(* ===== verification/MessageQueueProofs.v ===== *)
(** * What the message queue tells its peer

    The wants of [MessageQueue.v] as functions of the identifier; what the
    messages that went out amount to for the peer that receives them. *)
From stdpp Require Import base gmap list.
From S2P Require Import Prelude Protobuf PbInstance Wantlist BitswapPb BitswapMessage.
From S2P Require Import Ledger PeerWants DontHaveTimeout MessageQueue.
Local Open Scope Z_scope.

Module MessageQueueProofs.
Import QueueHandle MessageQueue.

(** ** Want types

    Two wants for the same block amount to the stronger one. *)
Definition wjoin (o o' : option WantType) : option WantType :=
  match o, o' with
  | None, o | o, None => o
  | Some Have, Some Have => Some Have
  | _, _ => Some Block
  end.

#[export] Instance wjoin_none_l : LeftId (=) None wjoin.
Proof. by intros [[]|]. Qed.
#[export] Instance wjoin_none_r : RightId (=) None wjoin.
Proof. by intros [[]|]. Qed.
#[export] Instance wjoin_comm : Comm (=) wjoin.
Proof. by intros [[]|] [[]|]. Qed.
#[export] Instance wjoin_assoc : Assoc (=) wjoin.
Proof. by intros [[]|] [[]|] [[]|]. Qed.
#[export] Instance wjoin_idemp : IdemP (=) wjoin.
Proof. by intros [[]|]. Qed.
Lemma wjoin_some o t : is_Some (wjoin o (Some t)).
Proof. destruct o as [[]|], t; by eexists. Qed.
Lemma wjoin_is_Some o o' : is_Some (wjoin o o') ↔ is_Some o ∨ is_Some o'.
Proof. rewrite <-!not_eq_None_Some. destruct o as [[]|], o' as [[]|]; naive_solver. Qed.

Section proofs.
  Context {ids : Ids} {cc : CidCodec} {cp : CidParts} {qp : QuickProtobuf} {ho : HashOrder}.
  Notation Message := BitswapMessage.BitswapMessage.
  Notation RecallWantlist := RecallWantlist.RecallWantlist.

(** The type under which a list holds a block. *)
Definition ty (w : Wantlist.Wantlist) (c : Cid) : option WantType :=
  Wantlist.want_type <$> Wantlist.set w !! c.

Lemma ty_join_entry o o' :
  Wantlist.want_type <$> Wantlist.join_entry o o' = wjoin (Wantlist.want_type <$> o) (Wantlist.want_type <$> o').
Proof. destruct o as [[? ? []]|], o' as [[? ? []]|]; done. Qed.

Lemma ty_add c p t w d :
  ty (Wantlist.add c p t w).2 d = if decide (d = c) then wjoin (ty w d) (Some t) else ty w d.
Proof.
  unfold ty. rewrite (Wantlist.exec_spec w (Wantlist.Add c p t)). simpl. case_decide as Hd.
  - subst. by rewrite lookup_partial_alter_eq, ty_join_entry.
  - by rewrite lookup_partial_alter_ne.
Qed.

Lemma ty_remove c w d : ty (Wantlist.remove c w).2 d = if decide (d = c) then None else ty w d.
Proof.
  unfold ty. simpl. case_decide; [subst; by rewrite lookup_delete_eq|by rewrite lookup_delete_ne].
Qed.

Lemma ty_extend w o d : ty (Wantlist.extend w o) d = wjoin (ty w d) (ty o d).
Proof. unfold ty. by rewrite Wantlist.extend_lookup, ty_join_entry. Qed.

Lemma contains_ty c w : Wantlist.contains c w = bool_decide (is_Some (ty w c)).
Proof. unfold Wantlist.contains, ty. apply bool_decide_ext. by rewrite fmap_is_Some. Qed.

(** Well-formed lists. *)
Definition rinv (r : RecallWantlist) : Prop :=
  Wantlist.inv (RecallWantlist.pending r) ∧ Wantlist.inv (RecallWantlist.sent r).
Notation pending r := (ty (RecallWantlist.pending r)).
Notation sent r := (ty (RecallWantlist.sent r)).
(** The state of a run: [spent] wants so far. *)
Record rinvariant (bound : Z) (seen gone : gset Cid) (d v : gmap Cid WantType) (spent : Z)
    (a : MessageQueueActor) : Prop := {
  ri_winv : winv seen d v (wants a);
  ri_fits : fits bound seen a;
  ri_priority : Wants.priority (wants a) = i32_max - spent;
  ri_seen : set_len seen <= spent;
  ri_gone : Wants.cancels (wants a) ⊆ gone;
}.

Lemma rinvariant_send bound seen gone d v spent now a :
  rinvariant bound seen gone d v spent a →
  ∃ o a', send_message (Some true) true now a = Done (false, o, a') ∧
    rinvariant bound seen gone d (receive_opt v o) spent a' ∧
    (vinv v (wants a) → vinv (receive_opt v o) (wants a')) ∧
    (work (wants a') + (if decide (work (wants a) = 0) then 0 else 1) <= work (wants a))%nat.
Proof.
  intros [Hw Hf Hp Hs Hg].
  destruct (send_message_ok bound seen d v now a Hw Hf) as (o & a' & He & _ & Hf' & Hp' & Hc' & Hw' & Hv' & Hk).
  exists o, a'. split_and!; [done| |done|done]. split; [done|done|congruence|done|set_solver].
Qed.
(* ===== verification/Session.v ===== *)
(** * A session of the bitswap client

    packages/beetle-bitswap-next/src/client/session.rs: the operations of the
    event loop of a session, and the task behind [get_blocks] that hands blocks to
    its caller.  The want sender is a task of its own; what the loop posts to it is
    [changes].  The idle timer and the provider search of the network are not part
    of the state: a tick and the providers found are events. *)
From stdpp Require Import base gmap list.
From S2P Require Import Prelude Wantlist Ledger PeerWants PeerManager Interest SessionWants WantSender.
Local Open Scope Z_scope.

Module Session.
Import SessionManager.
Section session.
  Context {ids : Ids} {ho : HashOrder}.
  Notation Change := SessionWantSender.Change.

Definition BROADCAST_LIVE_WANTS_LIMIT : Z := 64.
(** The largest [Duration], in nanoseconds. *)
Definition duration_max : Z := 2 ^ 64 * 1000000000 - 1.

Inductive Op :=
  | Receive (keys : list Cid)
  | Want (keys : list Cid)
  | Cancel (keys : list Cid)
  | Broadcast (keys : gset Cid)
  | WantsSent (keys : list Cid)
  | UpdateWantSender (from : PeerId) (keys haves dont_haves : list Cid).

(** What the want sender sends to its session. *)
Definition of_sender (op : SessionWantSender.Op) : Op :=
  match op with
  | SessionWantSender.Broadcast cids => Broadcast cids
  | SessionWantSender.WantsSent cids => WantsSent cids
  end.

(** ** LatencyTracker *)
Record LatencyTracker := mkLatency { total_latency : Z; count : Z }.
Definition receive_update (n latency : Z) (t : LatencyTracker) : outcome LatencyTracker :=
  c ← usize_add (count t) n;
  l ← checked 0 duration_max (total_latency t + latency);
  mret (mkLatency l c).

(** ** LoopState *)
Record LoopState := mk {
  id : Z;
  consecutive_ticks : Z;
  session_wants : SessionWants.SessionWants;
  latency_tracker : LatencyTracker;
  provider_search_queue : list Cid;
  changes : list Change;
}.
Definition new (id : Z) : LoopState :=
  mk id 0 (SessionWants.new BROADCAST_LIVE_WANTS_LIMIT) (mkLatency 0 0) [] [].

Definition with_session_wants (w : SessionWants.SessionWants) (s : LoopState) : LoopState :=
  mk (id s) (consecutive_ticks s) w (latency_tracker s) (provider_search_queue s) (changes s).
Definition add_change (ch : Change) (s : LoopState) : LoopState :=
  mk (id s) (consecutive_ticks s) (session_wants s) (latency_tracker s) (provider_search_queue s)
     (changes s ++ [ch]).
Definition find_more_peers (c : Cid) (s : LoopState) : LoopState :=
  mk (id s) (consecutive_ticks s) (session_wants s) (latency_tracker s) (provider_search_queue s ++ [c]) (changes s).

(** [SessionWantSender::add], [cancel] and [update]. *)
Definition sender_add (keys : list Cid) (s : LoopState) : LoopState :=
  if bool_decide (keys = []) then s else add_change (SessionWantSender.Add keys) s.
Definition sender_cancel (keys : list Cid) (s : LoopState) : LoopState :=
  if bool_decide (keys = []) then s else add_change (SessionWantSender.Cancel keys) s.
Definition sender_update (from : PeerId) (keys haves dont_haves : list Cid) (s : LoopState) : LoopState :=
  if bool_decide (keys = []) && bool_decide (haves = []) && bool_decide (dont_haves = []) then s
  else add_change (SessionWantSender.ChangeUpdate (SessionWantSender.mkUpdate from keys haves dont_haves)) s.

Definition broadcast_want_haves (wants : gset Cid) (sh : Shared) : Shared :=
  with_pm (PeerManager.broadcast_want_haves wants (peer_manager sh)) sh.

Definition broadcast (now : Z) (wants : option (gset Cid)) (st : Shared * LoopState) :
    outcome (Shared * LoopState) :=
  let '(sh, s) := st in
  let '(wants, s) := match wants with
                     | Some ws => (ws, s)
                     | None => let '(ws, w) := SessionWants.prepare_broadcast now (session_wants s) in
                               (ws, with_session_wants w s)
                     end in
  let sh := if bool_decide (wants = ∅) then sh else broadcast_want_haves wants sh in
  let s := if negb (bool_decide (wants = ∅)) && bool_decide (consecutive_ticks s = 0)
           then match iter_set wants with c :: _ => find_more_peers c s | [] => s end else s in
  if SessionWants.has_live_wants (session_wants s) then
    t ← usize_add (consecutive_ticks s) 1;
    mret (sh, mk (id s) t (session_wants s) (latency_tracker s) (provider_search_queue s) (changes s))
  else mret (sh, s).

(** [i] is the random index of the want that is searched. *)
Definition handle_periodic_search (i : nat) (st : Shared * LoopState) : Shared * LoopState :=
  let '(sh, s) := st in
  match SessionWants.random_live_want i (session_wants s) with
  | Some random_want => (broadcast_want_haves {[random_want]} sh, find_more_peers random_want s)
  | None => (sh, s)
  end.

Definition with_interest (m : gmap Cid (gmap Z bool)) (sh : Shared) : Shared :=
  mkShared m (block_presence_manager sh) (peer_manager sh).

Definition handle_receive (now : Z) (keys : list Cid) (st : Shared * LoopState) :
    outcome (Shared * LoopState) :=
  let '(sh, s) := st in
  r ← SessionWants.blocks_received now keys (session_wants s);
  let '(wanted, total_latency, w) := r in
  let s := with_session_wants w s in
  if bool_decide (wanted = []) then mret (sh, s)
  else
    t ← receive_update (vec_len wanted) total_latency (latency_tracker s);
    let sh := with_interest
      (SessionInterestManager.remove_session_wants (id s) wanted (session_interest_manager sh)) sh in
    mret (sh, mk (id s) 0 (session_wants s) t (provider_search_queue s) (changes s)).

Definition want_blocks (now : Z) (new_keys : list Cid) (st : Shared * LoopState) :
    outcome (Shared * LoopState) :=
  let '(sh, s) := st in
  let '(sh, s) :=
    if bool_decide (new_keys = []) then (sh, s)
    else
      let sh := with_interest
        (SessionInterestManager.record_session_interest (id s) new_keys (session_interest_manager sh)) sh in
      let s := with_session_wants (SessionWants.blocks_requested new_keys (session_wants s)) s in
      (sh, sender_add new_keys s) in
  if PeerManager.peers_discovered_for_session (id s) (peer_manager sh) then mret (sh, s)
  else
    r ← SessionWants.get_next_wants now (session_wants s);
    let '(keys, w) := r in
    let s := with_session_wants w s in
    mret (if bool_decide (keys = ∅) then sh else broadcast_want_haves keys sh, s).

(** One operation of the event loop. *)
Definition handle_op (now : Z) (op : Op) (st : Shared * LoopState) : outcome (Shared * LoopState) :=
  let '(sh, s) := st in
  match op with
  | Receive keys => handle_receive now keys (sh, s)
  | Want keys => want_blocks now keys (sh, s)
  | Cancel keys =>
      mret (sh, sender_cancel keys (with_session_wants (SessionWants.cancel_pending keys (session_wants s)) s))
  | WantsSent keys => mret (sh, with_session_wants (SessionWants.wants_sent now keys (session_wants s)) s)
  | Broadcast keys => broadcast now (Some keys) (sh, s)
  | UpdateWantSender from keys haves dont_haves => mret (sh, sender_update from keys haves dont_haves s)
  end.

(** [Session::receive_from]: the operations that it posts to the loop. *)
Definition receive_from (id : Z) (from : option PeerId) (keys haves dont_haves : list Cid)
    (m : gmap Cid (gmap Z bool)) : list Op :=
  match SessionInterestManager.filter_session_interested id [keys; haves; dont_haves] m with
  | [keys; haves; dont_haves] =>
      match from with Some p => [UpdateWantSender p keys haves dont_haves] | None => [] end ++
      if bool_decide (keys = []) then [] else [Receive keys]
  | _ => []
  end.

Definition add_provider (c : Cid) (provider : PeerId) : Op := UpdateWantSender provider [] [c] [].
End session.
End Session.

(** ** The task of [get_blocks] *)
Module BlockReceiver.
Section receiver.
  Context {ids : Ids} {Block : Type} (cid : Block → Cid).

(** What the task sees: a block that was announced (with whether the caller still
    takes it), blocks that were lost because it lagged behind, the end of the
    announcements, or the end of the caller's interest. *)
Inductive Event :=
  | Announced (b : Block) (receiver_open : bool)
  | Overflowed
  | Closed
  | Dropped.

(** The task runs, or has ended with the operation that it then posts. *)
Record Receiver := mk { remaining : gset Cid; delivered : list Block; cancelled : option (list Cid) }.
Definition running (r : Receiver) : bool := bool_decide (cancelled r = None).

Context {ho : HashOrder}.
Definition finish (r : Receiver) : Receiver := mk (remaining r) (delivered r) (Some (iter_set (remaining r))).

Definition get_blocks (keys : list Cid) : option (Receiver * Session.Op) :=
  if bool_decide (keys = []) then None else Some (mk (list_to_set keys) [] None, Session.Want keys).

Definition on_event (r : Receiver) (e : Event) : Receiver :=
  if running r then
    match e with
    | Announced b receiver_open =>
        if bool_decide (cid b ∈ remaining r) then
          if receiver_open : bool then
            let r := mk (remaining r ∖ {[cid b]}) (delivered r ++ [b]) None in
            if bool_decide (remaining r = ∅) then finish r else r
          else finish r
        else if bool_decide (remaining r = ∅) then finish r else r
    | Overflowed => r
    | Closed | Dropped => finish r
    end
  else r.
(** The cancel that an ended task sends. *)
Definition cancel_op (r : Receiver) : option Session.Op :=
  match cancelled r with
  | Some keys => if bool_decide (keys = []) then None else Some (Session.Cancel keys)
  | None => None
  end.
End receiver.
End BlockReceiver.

• Work item: Begin at the line that has "Definition ty (w" in the entries above; stop after the line that has "Lemma ty_add c". Transcribe exactly those lines and no others.

• Answer for this exercise:
Definition ty (w : Wantlist.Wantlist) (c : Cid) : option WantType :=
  Wantlist.want_type <$> Wantlist.set w !! c.

Lemma ty_join_entry o o' :
  Wantlist.want_type <$> Wantlist.join_entry o o' = wjoin (Wantlist.want_type <$> o) (Wantlist.want_type <$> o').
Proof. destruct o as [[? ? []]|], o' as [[? ? []]|]; done. Qed.

Lemma ty_add c p t w d :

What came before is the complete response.